> [Data to use]:
---+---

(* ===== verification/Context.v ===== *)
(** * Contexts (src/context.c, src/loop.c, src/database.c, lib/net_mosq.c)

    The life of a client's context: creation, release of the messages it
    sent, wills, closing the socket, disconnection, and freeing. The check of
    access is an interface: these operations, and the packet handlers, use
    only what [Access] promises. *)

From stdpp Require Import base list numbers strings option sets gmap.
From Stdlib Require Import ZArith Lia.
From S2P Require Import Prelude Topic Packet State Store Send Messages Db Subs Acl.
Local Open Scope Z_scope.
Local Open Scope broker_scope.

(** What the broker asks of its access control ([mosquitto_acl_check],
    [mosquitto_unpwd_check]), and the entry of [db->acl_list] that a user gets
    in place of the one it had. *)
Class Access := {
  acl_check : mosquitto → bytes → Z → Z;
  unpwd_check : option bytes → option bytes → Z;
  acl_entry : option bytes → option nat → option nat;
}.

(** The loop over [db->acl_list] that finds the entry of a user. *)
Fixpoint find_acl (l : list acl_user) (user : option bytes) (i : nat) : option nat :=
  match l with
  | [] => None
  | u :: l' => if same_user user (au_username u) then Some i else find_acl l' user (S i)
  end.

(** [context->acl_list] when a connection is accepted: a user without an entry
    keeps the one it had, and without any ACL of users there is none. *)
Definition connect_acl (sec : security) (user : option bytes) (old : option nat) : option nat :=
  match sec_acl_list sec with
  | [] => None
  | l => match find_acl l user 0 with Some i => Some i | None => old end
  end.
(** The message is stored, unless it is there already, and published, or kept
    until it is released. *)
Definition accept_publish (c : ptr) (topic : bytes) (q m : Z) (r : bool) (pl : bytes) : M db Z :=
  let* x := get_context c in
  let* (_, found) := if 0 <? q then on_cm c (mqtt3_db_message_store_find m) else ret (0, None) in
  let dup := bool_decide (is_Some found) in
  let* stored := match found with
                 | Some s => ret s
                 | None => on_store (λ d, Some (mqtt3_db_message_store (default [] (id x)) m (Some topic) q pl r 0 d))
                 end in
  if q =? 0 then
    let* (rc, _) := queue_messages (id x) topic q r stored in
    ret (fail_1 rc 0)
  else if q =? 1 then
    let* (rc, _) := queue_messages (id x) topic q r stored in
    let* rc2 := on_context c (_mosquitto_send_puback E m) in
    ret (fail_1 rc2 (fail_1 rc 0))
  else if q =? 2 then
    let* res := if dup then ret 0 else on_cm c (mqtt3_db_message_insert E m mosq_md_in q r stored) in
    if res =? 0 then
      let* rc := on_context c (_mosquitto_send_pubrec E m) in
      ret (fail_1 rc 0)
    else ret (if res =? 1 then 1 else 0)
  else ret 0.

Definition mqtt3_handle_publish (c : ptr) : M db Z :=
  returns (
    let? x := lift_m (get_context c) in
    let header := command (c_in_packet x) in
    let q := Z.shiftr (Z.land header 0x06) 1 in
    let r := negb (Z.land header 0x01 =? 0) in
    if q =? 3 then fail 1
    else
      let? topic := or_1 (read c _mosquitto_read_string) in
      if bool_decide (topic = []) then fail 1
      else
        let? topic := mlift (remap_in x topic) in
        if negb (mosquitto_pub_topic_check topic =? MOSQ_ERR_SUCCESS) then fail 1
        else
          let? m := if 0 <? q then or_1 (read c _mosquitto_read_uint16) else done_with 0 in
          let? x := lift_m (get_context c) in
          let payloadlen := u32 (remaining_length (c_in_packet x) - pos (c_in_packet x)) in
          let topic := mounted x topic in
          if negb (payloadlen =? 0) && negb (message_size_limit E =? 0) && (message_size_limit E <? payloadlen)
          then lift_m (reject_publish c q m)
          else
            let? pl := if payloadlen =? 0 then done_with []
                       else or_1 (read c (_mosquitto_read_bytes payloadlen)) in
            let rc := acl_check x topic MOSQ_ACL_WRITE in
            if rc =? MOSQ_ERR_ACL_DENIED then lift_m (reject_publish c q m)
            else if negb (rc =? MOSQ_ERR_SUCCESS) then fail rc
            else lift_m (accept_publish c topic q m r pl)).

(** ** The shared handlers *)

Definition _mosquitto_handle_pingreq (c : ptr) : M db Z := on_context c (_mosquitto_send_pingresp E).

Definition _mosquitto_handle_pingresp (c : ptr) : M db Z :=
  upd_context c (set_ping_t (λ _, 0)) ;;; ret MOSQ_ERR_SUCCESS.

Definition _mosquitto_handle_pubackcomp (c : ptr) : M db Z :=
  returns (
    let? m := read c _mosquitto_read_uint16 in
    if m =? 0 then done_with MOSQ_ERR_SUCCESS
    else
      let? rc := lift_m (on_cm c (mqtt3_db_message_delete E m mosq_md_out)) in
      done_with (if rc =? MOSQ_ERR_NOT_FOUND then MOSQ_ERR_SUCCESS else rc)).

Definition _mosquitto_handle_pubrec (c : ptr) : M db Z :=
  returns (
    let? m := read c _mosquitto_read_uint16 in
    let? rc := lift_m (on_cm c (mqtt3_db_message_update E m mosq_md_out mosq_ms_wait_for_pubcomp)) in
    if negb (rc =? MOSQ_ERR_NOT_FOUND) && negb (rc =? MOSQ_ERR_SUCCESS) then fail rc
    else lift_m (on_context c (_mosquitto_send_pubrel E m))).

(** A packet of version 3.1.1 with other flags than the reserved ones. *)
Definition bad_flags (x : mosquitto) (flags : Z) : bool :=
  bool_decide (protocol x = mosq_p_mqtt311) && negb (Z.land (command (c_in_packet x)) 0x0F =? flags).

---+---

> [What you have to do]: Using the entries above, output exactly the lines between the line holding "Definition connect_acl (sec" and the line holding "let dup := bool_decide (is_Some found) in", end lines included, and nothing more.

> [Response area]:
Definition connect_acl (sec : security) (user : option bytes) (old : option nat) : option nat :=
  match sec_acl_list sec with
  | [] => None
  | l => match find_acl l user 0 with Some i => Some i | None => old end
  end.
(** The message is stored, unless it is there already, and published, or kept
    until it is released. *)
Definition accept_publish (c : ptr) (topic : bytes) (q m : Z) (r : bool) (pl : bytes) : M db Z :=
  let* x := get_context c in
  let* (_, found) := if 0 <? q then on_cm c (mqtt3_db_message_store_find m) else ret (0, None) in
  let dup := bool_decide (is_Some found) in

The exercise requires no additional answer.